Abstract
Abstract
Background: Outgrowth of new blood vessels (neovascularization) allows tumors to supply themselves with oxygen and nutrients, and to rapidly metastasize throughout the body. Triple negative breast cancer (TNBC) is particularly susceptible to neovascularization. However, success with anti-angiogenics is highly variable and often patient-specific. This is particularly true as anti-angiogenics are being combined with immunotherapies. Thus, there is a huge unmet need for clinicians to test and predict clinical efficacy of anti-angiogenics at the individual patient level, prior to treatment.
Methods: Here, we characterize a patient-autologous, ex-vivo tumor model, termed CANscript, as a platform to study the intratumor microvascular density (iMVD) of breast cancer samples (N=15). To profile iMVD we used immunohistochemical (IHC) analysis of CD34, an early biomarker of neovascularization. We then introduced anticancer and anti-angiogenic agents (e.g. Avastin) for 72 hours, and subsequently quantified phenotypic response to drugs by testing viability, cell death, proliferation and morphology. These quantitative data were then fed into a machine learning algorithm that provides a clinical response prediction (M-Score).

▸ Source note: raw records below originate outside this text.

(** X9. Outside development mode the answer of the catch-all handler
    does not depend on the exception: whatever was raised, and whatever
    its text, the client gets the same response; the exception's type and
    text go to the log only. *)
Theorem production_hides_the_exception
    (utcnow_isoformat : string) (str_exc str_exc' : exn -> string)
    (environment : option string) (http_request : option Request)
    (exc exc' : exn) :
  development_mode environment = false ->
  snd (general_exception_handler utcnow_isoformat str_exc environment
         http_request exc)
  = snd (general_exception_handler utcnow_isoformat str_exc' environment
           http_request exc') /\
  item (content (snd (general_exception_handler utcnow_isoformat str_exc
                        environment http_request exc))) "message"
  = Some (PStr GENERIC_MESSAGE) /\
  fst (general_exception_handler utcnow_isoformat str_exc environment
         http_request exc)
  = [ ErrorUnhandled (type_name exc) (str_exc exc); ErrorTraceback ].
Proof.
  unfold development_mode, general_exception_handler. intros ->.
  repeat split.
Qed.

Lemma production_hides_the_exception_witness :
  snd (general_exception_handler demo_now demo_str_exc (Some "production")
         demo_http_request (PyException "KeyError" [PStr "secret"]))
  = snd (general_exception_handler demo_now demo_str_exc (Some "production")
           demo_http_request (PyException "RuntimeError" [PStr "boom"])).
Proof.
  exact (proj1 (production_hides_the_exception demo_now demo_str_exc
                  demo_str_exc (Some "production") demo_http_request
                  (PyException "KeyError" [PStr "secret"])
                  (PyException "RuntimeError" [PStr "boom"]) eq_refl)).
Defined.

(** * Further properties of request validation *)

Lemma dict_get_skip (k k' : string) (v : pyval) (d1 d2 : pydict) :
  k' <> k -> dict_get k' (d1 ++ (k, v) :: d2) = dict_get k' (d1 ++ d2).
Proof.
  intros Hne. induction d1 as [| [k1 v1] d1 IH]; simpl.
  - destruct (String.eqb_spec k' k); [contradiction | reflexivity].
  - rewrite IH. reflexivity.
Qed.

(** X10. A key that is not a declared field of [ChatCompletionRequest]
    is ignored: wherever it stands in the body, the outcome of validation,
    errors included, is the same as without it. *)
Theorem unknown_keys_are_ignored
    (P : Pydantic) (l : loc_t) (k : string) (v : pyval) (d1 d2 : pydict) :
  ~ In k REQUEST_FIELDS ->
  validate_ChatCompletionRequest l (PDict (d1 ++ (k, v) :: d2))
  = validate_ChatCompletionRequest l (PDict (d1 ++ d2)).
Proof.
  intros Hk. unfold validate_ChatCompletionRequest, required, with_default.
  rewrite !(dict_get_skip k)
    by (intros <-; apply Hk; unfold REQUEST_FIELDS; simpl; auto 30).
  reflexivity.
Qed.

Lemma unknown_keys_are_ignored_witness :
  validate_ChatCompletionRequest [LKey "body"]
    (PDict ([("model", PStr "gpt-4")]
            ++ ("trace_id", PInt 7) :: [("messages", PList [])]))
  = validate_ChatCompletionRequest [LKey "body"]
      (PDict ([("model", PStr "gpt-4")] ++ [("messages", PList [])])).
Proof.
  apply (unknown_keys_are_ignored exact_scalars [LKey "body"] "trace_id"
           (PInt 7) [("model", PStr "gpt-4")] [("messages", PList [])]).
  unfold REQUEST_FIELDS. simpl.
  intros H. decompose [or] H; try contradiction; discriminate.
Defined.



(** X12. A body that supplies a string for [model] and an empty list for
    [messages], and none of the other declared fields, is accepted: neither
    an empty message list nor an empty model name is refused, and the
    request carries the declared defaults. *)
Theorem minimal_body_is_accepted
    (P : Pydantic) (l : loc_t) (d : pydict) (model : string) :
  dict_get "model" d = Some (PStr model) ->
  dict_get "messages" d = Some (PList []) ->
  (forall k, In k REQUEST_FIELDS -> k <> "model" -> k <> "messages" ->
             dict_get k d = None) ->
  validate_ChatCompletionRequest l (PDict d)
  = inr (request_with_defaults model []).
Proof.
  intros Hmodel Hmessages Hrest.
  unfold validate_ChatCompletionRequest.
  rewrite (required_hit _ _ _ _ _ Hmodel), (required_hit _ _ _ _ _ Hmessages).
  rewrite !with_default_miss
    by (apply Hrest; [unfold REQUEST_FIELDS; simpl; auto 30
                     | discriminate | discriminate]).
  reflexivity.
Qed.

Lemma minimal_body_is_accepted_witness :
  validate_ChatCompletionRequest [LKey "body"]
    (PDict [("messages", PList []); ("model", PStr ""); ("extra", PNone)])
  = inr (request_with_defaults "" []).
Proof.
  apply (minimal_body_is_accepted exact_scalars [LKey "body"]
           [("messages", PList []); ("model", PStr ""); ("extra", PNone)] "");
    try reflexivity.
  intros k Hin Hm Hs. unfold REQUEST_FIELDS in Hin. simpl in Hin.
  decompose [or] Hin; try contradiction; subst; try reflexivity;
    congruence.
Defined.

(** ** Invariants of accepted requests *)

Section Ensures.
Context {P : Pydantic}.

Lemma ensures_literal allowed :
  ensures (v_literal allowed) (fun s => In s allowed).
Proof. intros l x s Hacc. apply v_literal_inr in Hacc. apply Hacc. Qed.

Lemma ensures_optional {A} (v : validator A) (Q : A -> Prop) :
  ensures v Q ->
  ensures (v_optional v) (fun o => forall a, o = Some a -> Q a).
Proof.
  intros Hv l x o Hacc a ->. apply v_optional_inr in Hacc.
  destruct Hacc as [[_ Hn] | (a' & Ha & Hacc)]; [discriminate |].
  injection Ha as <-. eapply Hv. eassumption.
Qed.

Lemma ensures_items {A} (v : validator A) (Q : A -> Prop) :
  ensures v Q ->
  forall xs l i ys, v_items v l i xs = inr ys -> Forall Q ys.
Proof.
  intros Hv xs. induction xs as [| x xs IH]; intros l i ys Hacc;
    cbn [v_items] in Hacc.
  - injection Hacc as <-. constructor.
  - ap_inv Hacc. constructor; [eapply Hv | eapply IH]; eassumption.
Qed.

Lemma ensures_list {A} (v : validator A) (Q : A -> Prop) :
  ensures v Q -> ensures (v_list v) (Forall Q).
Proof.
  intros Hv l x ys Hacc. unfold v_list in Hacc.
  destruct x; try discriminate. eapply ensures_items; eassumption.
Qed.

Results: We determined that ex-vivo culture reliably retains baseline heterogeneity of iMVD based on expression of CD34+ nodes per visual field by IHC. Furthermore, we show that anticancer and anti-angiogenic agents will dynamically alter iMVD, ex-vivo, in a patient-specific manner. Finally, we show that prediction of clinical response using the 'M-Score' algorithm associates with diminished expression of CD34 per visual field of IHC after drug pressure.
Summary: Neovascularization and iMVD are features of aggressive cancers, such as TNBC. CANscript provides a rapid assessment of clinical response to anticancer drugs, many of which induce their antitumor effect by targeting the tumor vasculature. We show that pharmacodynamics of antiangiogenics can be captured during acute ex-vivo culture under drug pressure, which associate to clinical response prediction. Therefore, we highlight the ability of CANscript as a platform to predict clinical response to anti-angiogenic drugs, and may therefore be a logical 'testing ground' to predict clinical efficacy of antiangiogenic drugs combined with immunotherapies.
Citation Format: Smalley M, Alam N, Murmu N, Somashekhar S, Ulaganathan B, Thayakumar A, Maciejko L, Ganesh J, Lawson M, Gertje H, Shanthappa BU, Goldman A. A live tissue platform allows dynamic measurement of neovascularization and prediction of clinical response in human breast cancer samples, ex vivo [abstract]. In: Proceedings of the 2018 San Antonio Breast Cancer Symposium; 2018 Dec 4-8; San Antonio, TX. Philadelphia (PA): AACR; Cancer Res 2019;79(4 Suppl):Abstract nr P6-07-03.